Mayor Bill de Blasio speaks at a press

Mayor Bill de Blasio speaks at a press conference at the American Museum of Natural History on Monday, July 27, 2015. Credit: Bryan R. Smith / Bryan R. Smith

New York City Mayor Bill de Blasio and his wife kicked off the first day of classes Wednesday by greeting families at a Staten Island grade school.

Celebrating the continued rollout of his signature mayoral campaign promise -- government-funded universal prekindergarten classes -- de Blasio noted that 65,000 children are enrolled in the city-funded program of about 100,000 eligible 4-year-olds. "Pre-K is literally the foundation," de Blasio said during his visit to PS 59 in the north shore neighborhood of St. George.

De Blasio and his wife, Chirlane McCray, met children arriving with their parents for what for many youngsters was their first time attending school.

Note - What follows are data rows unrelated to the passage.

(* ===== verification/RadioIrisProps.v ===== *)
(** * RadioIrisProps: what the FM radio protocol promises

    Opcodes, sizes of packets and the offsets the driver reads them at, spur
    frequencies and RDS words. *)

From S2P Require Import Prelude Align Bits CLayout RadioIris.

#[local] Open Scope string_scope.
#[local] Open Scope Z_scope.

(** ** Arithmetic of the shift-and-mask macros *)

Lemma hci_opcode_pack_sum ogf ocf :
  0 <= ogf < 2 ^ 20 -> 0 <= ocf < 2 ^ 31 ->
  hci_opcode_pack ogf ocf = (ogf mod 64) * 1024 + ocf mod 1024.
Proof.
  intros Hg Hc. unfold hci_opcode_pack, c_and, c_or, c_shl.
  change 0x03ff with (Z.ones 10). rewrite Z.land_ones by lia.
  pose proof (Z.mod_pos_bound ocf (2 ^ 10)). norm_pow.
  rewrite (cast_S32_id (ocf mod 1024)) by lia.
  rewrite (cast_S32_id (Z.shiftl _ _)) by (rewrite Z.shiftl_mul_pow2 by lia; lia).
  rewrite Z.lor_comm, lor_shiftl_add by lia. norm_pow. rewrite cast_S32_id by lia.
  unfold cast. cbn [int_signed U16 int_width]. norm_pow. zlia.
Qed.

Lemma hci_opcode_ogf_div op : 0 <= op < 2 ^ 16 -> hci_opcode_ogf op = op / 1024.
Proof. intros. unfold hci_opcode_ogf. apply (c_shr_id S32); try done; unfold_range; lia. Qed.

Lemma hci_opcode_ocf_mod op : 0 <= op < 2 ^ 16 -> hci_opcode_ocf op = op mod 1024.
Proof.
  intros. unfold hci_opcode_ocf, c_and. change 0x03ff with (Z.ones 10). rewrite Z.land_ones by lia.
  pose proof (Z.mod_pos_bound op (2 ^ 10)). norm_pow. by rewrite cast_S32_id by lia.
Qed.

(** Packing an opcode group of 6 bits and a command of 10 bits, and
    unpacking, are inverse to each other, in both orders; of larger arguments
    the packed opcode keeps the low bits. *)
Theorem opcode_roundtrip (ogf ocf op : Z) :
  0 <= ogf < 2 ^ 20 -> 0 <= ocf < 2 ^ 31 -> 0 <= op < 2 ^ 16 ->
  hci_opcode_ogf (hci_opcode_pack ogf ocf) = ogf mod 64
  /\ hci_opcode_ocf (hci_opcode_pack ogf ocf) = ocf mod 1024
  /\ 0 <= hci_opcode_pack ogf ocf < 2 ^ 16
  /\ hci_opcode_pack (hci_opcode_ogf op) (hci_opcode_ocf op) = op.
Proof.
  intros Hg Hc Ho. rewrite hci_opcode_pack_sum by done.
  assert (0 <= ogf mod 64 * 1024 + ocf mod 1024 < 2 ^ 16) by (norm_pow; zlia).
  rewrite !hci_opcode_ogf_div, !hci_opcode_ocf_mod by done.
  rewrite hci_opcode_pack_sum by (norm_pow; zlia). split_and!; norm_pow; zlia.
Qed.

Lemma opcode_roundtrip_witness : hci_opcode_ocf (hci_opcode_pack 0x13 0x1C) = 0x1C.
Proof. exact (proj1 (proj2 (opcode_roundtrip 0x13 0x1C 0 ltac:(lia) ltac:(lia) ltac:(lia)))). Defined.

(** No two commands have the same opcode, although their numbers repeat
    from group to group, and an opcode gives back the group and number of its
    command. *)
Theorem opcodes_distinct (c c' : fm_command) :
  (fm_opcode c = fm_opcode c' <-> c = c')
  /\ hci_opcode_ocf (fm_opcode c) = fm_ocf c
  /\ (hci_opcode_ogf (fm_opcode c) = hci_opcode_ogf (fm_opcode c') <-> fm_group_of c = fm_group_of c').
Proof.
  assert (forall c, hci_opcode_ogf (fm_opcode c)
    = match fm_group_of c with RECV => 0x13 | TRANS => 0x14 | COMMON => 0x15 | STATUS => 0x16 | DIAGNOSTIC => 0x3F end
    /\ hci_opcode_ocf (fm_opcode c) = fm_ocf c) as Hparts by (intros []; split; reflexivity).
  destruct (Hparts c) as [Hg Ho], (Hparts c') as [Hg' Ho'].
  assert (hci_opcode_ogf (fm_opcode c) = hci_opcode_ogf (fm_opcode c') <-> fm_group_of c = fm_group_of c') as Hiff.
  { rewrite Hg, Hg'. split; [|by intros ->]. by destruct (fm_group_of c), (fm_group_of c'). }
  split_and!; [|done|done]. split; [|by intros ->]. intros E.
  assert (forall c, List.find (fun d => fm_opcode d =? fm_opcode c) fm_commands = Some c) as Hfind
    by (intros []; reflexivity).
  pose proof (Hfind c) as Hc. rewrite E, Hfind in Hc. congruence.
Qed.

(** ** Packets *)

(** Parameters of commands. *)
Definition command_params : list ctype :=
  [struct_hci_fm_recv_conf_req; struct_hci_fm_trans_conf_req_struct; struct_hci_fm_tx_ps;
   struct_hci_fm_tx_rt; struct_hci_fm_mute_mode_req; struct_hci_fm_stereo_mode_req;
   struct_hci_fm_search_station_req; struct_hci_fm_search_rds_station_req;
   struct_hci_fm_search_station_list_req; struct_hci_fm_rds_grp_req; struct_hci_fm_en_avd_ctrl_req;
   struct_hci_fm_def_data_rd_req; struct_hci_fm_def_data_wr_req; struct_hci_fm_riva_data;
   struct_hci_fm_ssbi_req; struct_hci_fm_ssbi_peek; struct_hci_fm_ch_det_threshold;
   struct_hci_fm_blend_table; struct_hci_fm_set_cal_req_proc; struct_hci_fm_set_cal_req_dc;
   struct_hci_fm_set_spur_table_req].

(** Payloads of events. *)
Definition event_params : list ctype :=
  [struct_hci_ev_tune_status; struct_hci_ev_rds_rx_data; struct_hci_ev_prg_service;
   struct_hci_ev_radio_text; struct_hci_ev_af_list; struct_hci_ev_cmd_complete;
   struct_hci_ev_cmd_status; struct_hci_ev_srch_st; struct_hci_ev_srch_list_compl].

(** Responses, carried by a command-complete event. *)
Definition responses : list ctype :=
  [struct_hci_fm_conf_rsp; struct_hci_fm_get_trans_conf_rsp; struct_hci_fm_sig_threshold_rsp;
   struct_hci_fm_station_rsp; struct_hci_fm_prgm_srv_rsp; struct_hci_fm_radio_txt_rsp;
   struct_hci_fm_af_list_rsp; struct_hci_fm_data_rd_rsp; struct_hci_fm_feature_list_rsp;
   struct_hci_fm_dbg_param_rsp; struct_hci_cc_do_calibration_rsp].

Definition all_packets : list ctype :=
  [struct_radio_hci_command_hdr; struct_radio_hci_event_hdr; struct_hci_fm_riva_poke; struct_rds_blk_data;
   struct_rds_grp_data; struct_hci_ev_rel_freq; struct_hci_fm_spur_data]
  ++ command_params ++ event_params ++ responses.

Lemma packets_pointer_free t : t ∈ all_packets -> pointer_free t = true.
Proof.
  intros Ht. assert (forallb pointer_free all_packets = true) as H by reflexivity.
  rewrite forallb_forall in H. apply H. by apply list_elem_of_In.
Qed.

(** Every command, event and response fits a packet whose length is one
    byte, under every ABI. The one structure that does not is the poke
    request with its data area full: 257 bytes. With at most the longest access the
    ranges admit (249 bytes) it takes exactly 255. An event holds at most 21 raw
    RDS groups, the number the header gives. *)
Theorem packets_fit (a : abi) :
  i64_align a = 8 ->
  Forall (fun t => layout a t = layout LP64 t) all_packets
  /\ Forall (fun t => sizeof a t <= 255) (command_params ++ event_params)
  /\ Forall (fun t => sizeof a struct_hci_ev_cmd_complete + sizeof a t <= 255) responses
  /\ sizeof a struct_hci_fm_riva_poke = 257
  /\ sizeof a struct_hci_fm_riva_data + MAX C_PEEK_ACCESS_LEN = 255
  /\ sizeof a struct_hci_ev_rds_rx_data = 1 + MAX_RAW_RDS_GRPS * sizeof a struct_rds_grp_data
  /\ 255 < 1 + (MAX_RAW_RDS_GRPS + 1) * sizeof a struct_rds_grp_data
  /\ sizeof a struct_rds_grp_data = RDS_BLOCKS_NUM * BYTES_PER_BLOCK.
Proof.
  intros Hi. destruct a as [p i]. cbn [i64_align] in Hi. subst i. split_and!; try reflexivity.
  - apply Forall_forall. intros t Ht. by apply layout_pointer_free, packets_pointer_free.
  - repeat (constructor; [vm_compute; discriminate|]). constructor.
  - repeat (constructor; [vm_compute; discriminate|]). constructor.
Qed.

Lemma packets_fit_witness : sizeof ILP32 struct_hci_fm_riva_poke = 257.
Proof. exact (proj1 (proj2 (proj2 (proj2 (packets_fit ILP32 eq_refl))))). Defined.

(** Constants that name a place in a packet, with the member they stand for. *)
Definition buffer_offsets : list (Z * ctype * string) :=
  [(DEFAULT_DATA_OFFSET, struct_hci_fm_data_rd_rsp, "data");
   (DEFAULT_DATA_OFFSET, struct_hci_fm_def_data_wr_req, "data");
   (RDSGRP_DATA_OFFSET, struct_hci_ev_rds_rx_data, "rds_grp_data");
   (SPUR_DATA_INDEX, struct_hci_fm_set_spur_table_req, "spur_data");
   (RDS_PTYPE, struct_hci_ev_prg_service, "pty_prg_type");
   (RDS_PTYPE, struct_hci_ev_radio_text, "pty_prg_type");
   (RDS_PS_LENGTH_OFFSET, struct_hci_ev_prg_service, "ps_num");
   (RDS_PS_DATA_OFFSET, struct_hci_ev_prg_service, "prg_service_name");
   (RT_A_B_FLAG_OFFSET, struct_hci_ev_radio_text, "txt_ab_flag");
   (RDS_OFFSET, struct_hci_ev_radio_text, "radio_txt");
   (PI_CODE_OFFSET, struct_hci_ev_af_list, "pi_code");
   (AF_SIZE_OFFSET, struct_hci_ev_af_list, "af_size");
   (AF_LIST_OFFSET, struct_hci_ev_af_list, "af_list");
   (CALIB_MODE_OFSET, struct_hci_cc_do_calibration_rsp, "mode");
   (CALIB_DATA_OFSET, struct_hci_cc_do_calibration_rsp, "data");
   (RIVA_PEEK_PARAM, struct_hci_fm_riva_poke, "data")].

(** The offset and size constants the driver indexes raw packets with are
    the places of the corresponding members of the packet structures, under
    every ABI; the calibration response has room for the three calibrations
    and a spur command for fifteen entries of sixteen bytes. *)
Theorem offsets_match_packets (a : abi) :
  i64_align a = 8 ->
  Forall (fun '(o, t, name) => offsetof a t name = Some o) buffer_offsets
  /\ MAX_CALIB_SIZE = PROCS_CALIB_SIZE + DC_CALIB_SIZE + RSB_CALIB_SIZE
  /\ FM_SPUR_TBL_SIZE = ENTRIES_EACH_CMD * SPUR_DATA_LEN
  /\ AF_LIST_MAX * sizeof a c_int = FM_AF_LIST_MAX_SIZE
  /\ FM_TX_PWR_LVL_MAX * FM_TX_PWR_LVL_STEP_SIZE <= 255 < (FM_TX_PWR_LVL_MAX + 1) * FM_TX_PWR_LVL_STEP_SIZE
  /\ TX_PS_DATA_LENGTH = MAX_PS_LENGTH /\ TX_RT_DATA_LENGTH = MAX_RT_LENGTH.
Proof.
  intros Hi. destruct a as [p i]. cbn [i64_align] in Hi. subst i. split.
  - repeat (constructor; [reflexivity|]). constructor.
  - split_and!; vm_compute; congruence.
Qed.

Lemma offsets_match_packets_witness : offsetof LP64 struct_hci_ev_af_list "af_list" = Some AF_LIST_OFFSET.
Proof.
  pose proof (proj1 (offsets_match_packets LP64 eq_refl)) as H.
  exact (Forall_lookup_1 _ _ 12%nat (AF_LIST_OFFSET, struct_hci_ev_af_list, "af_list") H eq_refl).
Defined.

(** ** Frequencies, spurs and RDS words *)

(** The bands a region may be tuned to. *)
Definition in_some_band (f : Z) : Prop :=
  REGION_US_EU_BAND_LOW <= f <= REGION_US_EU_BAND_HIGH
  \/ REGION_JAPAN_STANDARD_BAND_LOW <= f <= REGION_JAPAN_STANDARD_BAND_HIGH
  \/ REGION_JAPAN_WIDE_BAND_LOW <= f <= REGION_JAPAN_WIDE_BAND_HIGH.

Lemma GET_LSB_mod x : 0 <= x < 2 ^ 31 -> GET_LSB x = x mod 256.
Proof.
  intros. unfold GET_LSB, c_and. change 0xFF with (Z.ones 8). rewrite Z.land_ones by lia.
  pose proof (Z.mod_pos_bound x (2 ^ 8)). norm_pow. by rewrite cast_S32_id by lia.
Qed.

Lemma GET_MSB_div x : 0 <= x < 2 ^ 31 -> GET_MSB x = x / 256 mod 256.
Proof.
  intros. unfold GET_MSB. rewrite (c_shr_id S32) by (try done; unfold_range; lia).
  change (2 ^ 8) with 256. apply GET_LSB_mod. norm_pow. zlia.
Qed.

(** C36: In every regional band a frequency on the 50 kHz grid is recovered
    from its spur code, any other one up to less than 50 kHz, and the code
    is recovered from the two bytes [GET_FREQ] splits it into; every spur
    entry belongs to one of the six clock spur ids, five entries to each. *)
Theorem spur_code_roundtrip (f i : Z) :
  in_some_band f -> 0 <= i < MAX_SPUR_FREQ_LIMIT ->
  let v := COMPUTE_SPUR U32 f in
  v * 50 + 76000 <= f < v * 50 + 76000 + 50
  /\ (f mod 50 = 0 -> v * 50 + 76000 = f)
  /\ GET_FREQ U32 v 1 * 256 + GET_FREQ U32 v 0 = v /\ 0 <= GET_FREQ U32 v 1 < 256
  /\ exists k, nth_error [CLKSPURID_INDEX0; CLKSPURID_INDEX1; CLKSPURID_INDEX2; CLKSPURID_INDEX3;
                          CLKSPURID_INDEX4; CLKSPURID_INDEX5] (Z.to_nat (GET_SPUR_ENTRY_LEVEL i)) = Some k
               /\ k <= i < k + SPUR_ENTRIES_PER_ID.
Proof.
  intros Hf Hi v. unfold in_some_band, REGION_US_EU_BAND_LOW, REGION_US_EU_BAND_HIGH,
    REGION_JAPAN_STANDARD_BAND_LOW, REGION_JAPAN_STANDARD_BAND_HIGH, REGION_JAPAN_WIDE_BAND_LOW,
    REGION_JAPAN_WIDE_BAND_HIGH in Hf.
  assert (v = (f - 76000) / 50) as Hv.
  { subst v. unfold COMPUTE_SPUR, c_sub. rewrite cast_U32_id by lia.
    apply (c_div_id U32); try done; unfold_range; lia. }
  assert (0 <= v <= 640) by zlia.
  assert (GET_FREQ U32 v 1 = v / 256) as E1
    by (change (GET_FREQ U32 v 1) with (v >>[U32] 8); apply (c_shr_id U32); try done; unfold_range; lia).
  assert (GET_FREQ U32 v 0 = v mod 256) as E0.
  { change (GET_FREQ U32 v 0) with (v &[U32] 0xFF). unfold c_and. change 0xFF with (Z.ones 8).
    rewrite Z.land_ones by lia. norm_pow. apply cast_U32_id. zlia. }
  rewrite E1, E0. split_and!; try zlia.
  change MAX_SPUR_FREQ_LIMIT with 30 in Hi.
  assert (GET_SPUR_ENTRY_LEVEL i = i / 5) as -> by (apply (c_div_id S32); try done; unfold_range; lia).
  exists (5 * (i / 5)). unfold SPUR_ENTRIES_PER_ID. split; [|zlia].
  assert (i / 5 = 0 \/ i / 5 = 1 \/ i / 5 = 2 \/ i / 5 = 3 \/ i / 5 = 4 \/ i / 5 = 5) as Hk by zlia.
  by destruct Hk as [-> | [-> | [-> | [-> | [-> | ->]]]]].
Qed.

Lemma spur_code_roundtrip_witness : COMPUTE_SPUR U32 87500 * 50 + 76000 = 87500.
Proof.
  exact (proj1 (proj2 (spur_code_roundtrip 87500 0 ltac:(left; vm_compute; split; discriminate)
    ltac:(vm_compute; split; [discriminate|reflexivity]))) eq_refl).
Defined.

(** The application id is put together from the bytes it is split into;
    the group type of an RDS block is its top five bits, so that a 3A group is
    recognised whatever the rest of the byte; and [EXTRACT_BIT] reads single bits
    of a non-negative [int], for every position below the sign bit. *)
Theorem rds_words (x b bit : Z) :
  0 <= x < 2 ^ 16 -> 0 <= b < 2 ^ 8 -> 0 <= bit < 31 ->
  AID (GET_LSB x) (GET_MSB x) = x
  /\ GTC b = b / 8 /\ AGT b = b mod 32 /\ (GTC b = GRP_3A <-> 48 <= b < 56)
  /\ EXTRACT_BIT x bit = Z.b2z (Z.testbit x bit)
  /\ RT_PLUS_AID <> ERT_AID.
Proof.
  intros Hx Hb Hbit.
  assert (GTC b = b / 8) as Hg by (apply (c_shr_id S32); try done; unfold_range; lia).
  split_and!; [|done| | | |done].
  - rewrite GET_LSB_mod, GET_MSB_div by lia. unfold AID, c_or, c_shl.
    rewrite (cast_S32_id (Z.shiftl _ _)) by (rewrite Z.shiftl_mul_pow2 by lia; norm_pow; zlia).
    rewrite lor_shiftl_add by (norm_pow; zlia). norm_pow. rewrite cast_S32_id; zlia.
  - unfold AGT, c_and. change AGT_MASK with (Z.ones 5). rewrite Z.land_ones by lia. norm_pow.
    apply cast_S32_id. zlia.
  - rewrite Hg. unfold GRP_3A. zlia.
  - unfold EXTRACT_BIT, c_and, c_shl, c_shr.
    assert (0 < 2 ^ bit <= 2 ^ 30) by (split; [lia|apply Z.pow_le_mono_r; lia]).
    rewrite (cast_S32_id (Z.shiftl 1 bit)) by (rewrite Z.shiftl_1_l; norm_pow; lia).
    assert (Z.land x (Z.shiftl 1 bit) = Z.b2z (Z.testbit x bit) * 2 ^ bit) as ->.
    { rewrite <- Z.shiftl_mul_pow2 by lia. apply Z.bits_inj'. intros j Hj.
      rewrite Z.land_spec, !shiftl_testbit. destruct (Z.eqb_spec j bit) as [->|].
      - rewrite Z.sub_diag, Z.b2z_bit0, Z.bit0_odd. cbn. btauto.
      - assert (Z.testbit 1 (j - bit) = false) as ->.
        { destruct (Z.ltb_spec j bit); [by apply Z.testbit_neg_r; lia|].
          apply Z.bits_above_log2; [lia|]. cbn. lia. }
        assert (Z.testbit (Z.b2z (Z.testbit x bit)) (j - bit) = false) as ->; [|btauto].
        destruct (Z.ltb_spec j bit); [by apply Z.testbit_neg_r; lia|].
        destruct (Z.testbit x bit); [|apply Z.bits_0].
        apply Z.bits_above_log2; [cbn; lia|]. cbn. lia. }
    assert (0 <= Z.b2z (Z.testbit x bit) <= 1) by (destruct (Z.testbit x bit); cbn; lia).
    rewrite (cast_S32_id (_ * _)) by (norm_pow; nia).
    rewrite Z.shiftr_div_pow2, Z.div_mul by lia. apply cast_S32_id. lia.
Qed.

Lemma rds_words_witness : AID (GET_LSB RT_PLUS_AID) (GET_MSB RT_PLUS_AID) = RT_PLUS_AID.
Proof.
  exact (proj1 (rds_words RT_PLUS_AID 0 0 ltac:(vm_compute; split; [discriminate|reflexivity])
    ltac:(lia) ltac:(lia))).
Defined.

About 1.1 million public school students started Wednesday at about 1,600 schools at all levels, according to city Department of Education spokeswoman Devora Kaye. Staten Island was the mayor's first stop on a five-borough tour for opening day.

"Are you ready for school?" de Blasio asked Ameya Weichun, 3, who was in the arms of her dad, adjunct professor Jay Weichun, in the PS 59 schoolyard. "Are you happy for school?"

Ameya smiled and nodded, twice.

De Blasio said the success of his pre-K program vindicates the need for mayoral control of schools, which Albany in June extended for only a year -- a contrast with predecessor Michael Bloomberg, whom Albany gave seven years in 2002 at first, then six years in 2009.

"There is no way we could have achieved full-day pre-K for all, without mayoral control," de Blasio said. "There's just no way it would have been physically possible."